To do: In the entries below, find the line with "Definition ns_of_us : Duration" and the line with "let h := u16 (hours t + 1) in". Reproduce those two lines and every line between them exactly, and nothing more.

Provided material:
(* ===== verification/KTime.v ===== *)
(** * Kernel time

    The duration and time point types of include/infos/util/time.h at their
    64-bit representation, and the run time and time of day the kernel keeps
    (kernel/kernel.cpp). *)

From S2P Require Import Prelude.
Local Open Scope Z_scope.

(** ** Durations and time points *)

Abbreviation Duration := Z (only parsing).
Abbreviation Timepoint := Z (only parsing).

Definition dur_add (l r : Duration) : Duration := u64 (l + r).
(** [operator-] subtracts the left operand from the right one. *)
Definition dur_sub (l r : Duration) : Duration := u64 (r - l).
(** [operator-=] is the ordinary one. *)
Definition dur_sub_assign (l r : Duration) : Duration := u64 (l - r).
Definition dur_lt (l r : Duration) : bool := l <? r.
Definition dur_gt (l r : Duration) : bool := r <? l.

Definition tp_add_assign (t : Timepoint) (amt : Duration) : Timepoint := u64 (t + amt).
(** The difference of time points swaps the operands once more. *)
Definition tp_sub (lhs rhs : Timepoint) : Duration := dur_sub rhs lhs.
Definition tp_lt (l r : Timepoint) : bool := l <? r.
Definition time_since_epoch (t : Timepoint) : Duration := t.

(** [DurationCastImpl::DoCast] for the ratio [num / den]. *)
Definition DoCast (num den v : Z) : Z := u64 (v * num) / den.

Definition ns_of_s : Duration → Duration := DoCast 1000000000 1.
Definition ns_of_ms : Duration → Duration := DoCast 1000000 1.
Definition ns_of_us : Duration → Duration := DoCast 1000 1.

(** ** The kernel's clock *)

Record TimeOfDay := MkTod {
  hours : Z; minutes : Z; seconds : Z; day : Z; month : Z; year : Z }.

Record clock := MkClock {
  runtime : Timepoint; tod : TimeOfDay; ticks_since_last_tod_update : Duration }.

(** The fields are [unsigned short]. *)
Definition increment_tod (t : TimeOfDay) : TimeOfDay :=
  let s := u16 (seconds t + 1) in
  if 59 <? s then
    let m := u16 (minutes t + 1) in
    if 59 <? m then
      let h := u16 (hours t + 1) in
      if 23 <? h then MkTod 0 0 0 (day t) (month t) (year t)
      else MkTod h 0 0 (day t) (month t) (year t)
    else MkTod (hours t) m 0 (day t) (month t) (year t)
  else MkTod (hours t) (minutes t) s (day t) (month t) (year t).

Definition second : Duration := 1000000000.

Fixpoint tod_loop (fuel : nat) (ticks : Duration) (t : TimeOfDay) : result (Duration * TimeOfDay) :=
  match fuel with
  | O => Err Hang
  | S fuel' =>
      if dur_gt ticks second
      then tod_loop fuel' (dur_sub_assign ticks second) (increment_tod t)
      else Ok (ticks, t)
  end.

(** A turn of the loop takes a second off a 64-bit count of nanoseconds. *)
Definition update_runtime (c : clock) (ticks : Duration) : result clock :=
  let acc := dur_add (ticks_since_last_tod_update c) ticks in
  '(acc, t) ← tod_loop (S (Z.to_nat (acc / second))) acc (tod c);
  Ok (MkClock (tp_add_assign (runtime c) ticks) t acc).

(** [resync_tod]: [rtc] is what the real-time clock device reads, if there is
    one. *)
Definition resync_tod (c : clock) (rtc : option TimeOfDay) : clock :=
  match rtc with
  | None => MkClock (runtime c) (tod c) 0
  | Some tp => MkClock (runtime c) tp 0
  end.

Definition initialise_tod (c : clock) (rtc : option TimeOfDay) : clock :=
  resync_tod (MkClock (runtime c) (MkTod 0 0 0 1 1 1970) (ticks_since_last_tod_update c)) rtc.

(** [spin_delay]: the clock readings the loop makes, one per turn. *)
Definition spin_target (now ns : Z) : Z := u64 (now + ns).
Fixpoint spin_delay (readings : list Timepoint) (target : Timepoint) : result nat :=
  match readings with
  | [] => Err Hang
  | t :: readings' => if tp_lt t target then S <$> spin_delay readings' target else Ok O
  end.

(** ** Seconds of the day *)

Definition tod_ok (t : TimeOfDay) : Prop :=
  0 ≤ hours t < 24 ∧ 0 ≤ minutes t < 60 ∧ 0 ≤ seconds t < 60.

Definition day_seconds (t : TimeOfDay) : Z := hours t * 3600 + minutes t * 60 + seconds t.

Definition same_date (t t' : TimeOfDay) : Prop :=
  day t' = day t ∧ month t' = month t ∧ year t' = year t.

Lemma increment_tod_spec t :
  tod_ok t → tod_ok (increment_tod t) ∧ same_date t (increment_tod t) ∧
  day_seconds (increment_tod t) = (day_seconds t + 1) mod 86400.
Proof.
  intros (Hh & Hm & Hs). unfold increment_tod. unwrap.
  unfold tod_ok, same_date, day_seconds.
  destruct (Z.ltb_spec 59 (seconds t + 1)); [|split_and!; simpl; try lia; rewrite Z.mod_small; lia].
  destruct (Z.ltb_spec 59 (minutes t + 1)); [|split_and!; simpl; try lia; rewrite Z.mod_small; lia].
  destruct (Z.ltb_spec 23 (hours t + 1)); [|split_and!; simpl; try lia; rewrite Z.mod_small; lia].
  split_and!; simpl; try lia.
  replace (hours t * 3600 + minutes t * 60 + seconds t + 1) with (1 * 86400) by lia.
  by rewrite Z.mod_mul.
Qed.

Lemma tod_loop_spec fuel ticks t :
  0 ≤ ticks < 2 ^ 64 → tod_ok t → (Z.to_nat (ticks / second) < fuel)%nat →
  ∃ s acc t', tod_loop fuel ticks t = Ok (acc, t') ∧ 0 ≤ s ∧ ticks = acc + s * second ∧
    0 ≤ acc ≤ second ∧ (0 < s → 0 < acc) ∧
    tod_ok t' ∧ same_date t t' ∧ day_seconds t' = (day_seconds t + s) mod 86400.
Proof.
  revert ticks t. induction fuel as [|fuel IH]; intros ticks t Ht Hok Hf; [lia|].
  cbn [tod_loop]. unfold dur_gt, second in *. destruct (Z.ltb_spec 1000000000 ticks).
  - unfold dur_sub_assign. rewrite wrap_small by eauto with infos.
    destruct (increment_tod_spec t Hok) as (Hok1 & (D1 & D2 & D3) & Hs1).
    destruct (IH (ticks - 1000000000) (increment_tod t)) as (s & acc & t' & -> & Hs & E & Hacc & Hp & Hok' & (F1 & F2 & F3) & Hds);
      [lia|done| |].
    + replace ticks with ((ticks - 1000000000) + 1 * 1000000000) in Hf by lia.
      rewrite Z.div_add in Hf by lia.
      pose proof (Z.div_pos (ticks - 1000000000) 1000000000). lia.
    + exists (s + 1), acc, t'. unfold same_date. split_and!; try congruence; try lia; try done.
      rewrite Hds, Hs1. rewrite Zplus_mod_idemp_l. f_equal. lia.
  - exists 0, ticks, t. unfold same_date. split_and!; try done; try lia.
    rewrite Z.add_0_r. unfold day_seconds. destruct Hok as (? & ? & ?). rewrite Z.mod_small; lia.
Qed.

Lemma update_runtime_spec c ticks :
  tod_ok (tod c) → 0 ≤ ticks → 0 ≤ ticks_since_last_tod_update c →
  ticks_since_last_tod_update c + ticks < 2 ^ 64 → fits 64 (runtime c + ticks) →
  ∃ s c', update_runtime c ticks = Ok c' ∧ runtime c' = runtime c + ticks ∧
    0 ≤ s ∧ ticks_since_last_tod_update c + ticks = ticks_since_last_tod_update c' + s * second ∧
    0 ≤ ticks_since_last_tod_update c' ≤ second ∧
    tod_ok (tod c') ∧ same_date (tod c) (tod c') ∧
    day_seconds (tod c') = (day_seconds (tod c) + s) mod 86400.
Proof.
  intros Hok Ht Hacc Hsum Hrt. unfold update_runtime, dur_add.
  rewrite wrap_small by eauto with infos.
  destruct (tod_loop_spec (S (Z.to_nat ((ticks_since_last_tod_update c + ticks) / second)))
    (ticks_since_last_tod_update c + ticks) (tod c)) as (s & acc & t' & -> & Hs & E & Ha & _ & Hok' & Hd & Hds);
    [lia|done|lia|].
  exists s. eexists. split; [reflexivity|]. unfold tp_add_assign. simpl.
  rewrite wrap_small by done. split_and!; try done; lia.
Qed.

(** ** Properties *)

(** The time of day follows the run time.  [update_runtime] terminates,
    adds the ticks to the run time, and advances the time of day by the number
    of whole seconds it takes out of the tick counter (which keeps the
    remainder, up to and including one second); at midnight the time wraps to
    00:00:00 and the date does not change. *)
Theorem update_runtime_correct c ticks :
  tod_ok (tod c) → 0 ≤ ticks → 0 ≤ ticks_since_last_tod_update c →
  ticks_since_last_tod_update c + ticks < 2 ^ 64 → fits 64 (runtime c + ticks) →
  ∃ s c', update_runtime c ticks = Ok c' ∧ runtime c' = runtime c + ticks ∧
    0 ≤ s ∧ ticks_since_last_tod_update c + ticks = ticks_since_last_tod_update c' + s * second ∧
    0 ≤ ticks_since_last_tod_update c' ≤ second ∧
    tod_ok (tod c') ∧ same_date (tod c) (tod c') ∧
    day_seconds (tod c') = (day_seconds (tod c) + s) mod 86400.
Proof. apply update_runtime_spec. Qed.

Lemma update_runtime_correct_witness :
  ∃ s c', update_runtime (MkClock 0 (MkTod 23 59 59 31 12 1999) 999999999) (ns_of_ms 10) = Ok c' ∧
    0 ≤ s ∧ day_seconds (tod c') = (86399 + s) mod 86400 ∧ same_date (MkTod 23 59 59 31 12 1999) (tod c').
Proof.
  destruct (update_runtime_correct (MkClock 0 (MkTod 23 59 59 31 12 1999) 999999999) (ns_of_ms 10))
    as (s & c' & Hr & _ & Hs & _ & _ & _ & Hd & Hds).
  - unfold tod_ok. simpl. lia.
  - vm_compute. discriminate.
  - simpl. lia.
  - vm_compute. reflexivity.
  - vm_compute. split; [discriminate|reflexivity].
  - exists s, c'. auto.
Defined.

Answer to the problem:
Definition ns_of_us : Duration → Duration := DoCast 1000 1.

(** ** The kernel's clock *)

Record TimeOfDay := MkTod {
  hours : Z; minutes : Z; seconds : Z; day : Z; month : Z; year : Z }.

Record clock := MkClock {
  runtime : Timepoint; tod : TimeOfDay; ticks_since_last_tod_update : Duration }.

(** The fields are [unsigned short]. *)
Definition increment_tod (t : TimeOfDay) : TimeOfDay :=
  let s := u16 (seconds t + 1) in
  if 59 <? s then
    let m := u16 (minutes t + 1) in
    if 59 <? m then
      let h := u16 (hours t + 1) in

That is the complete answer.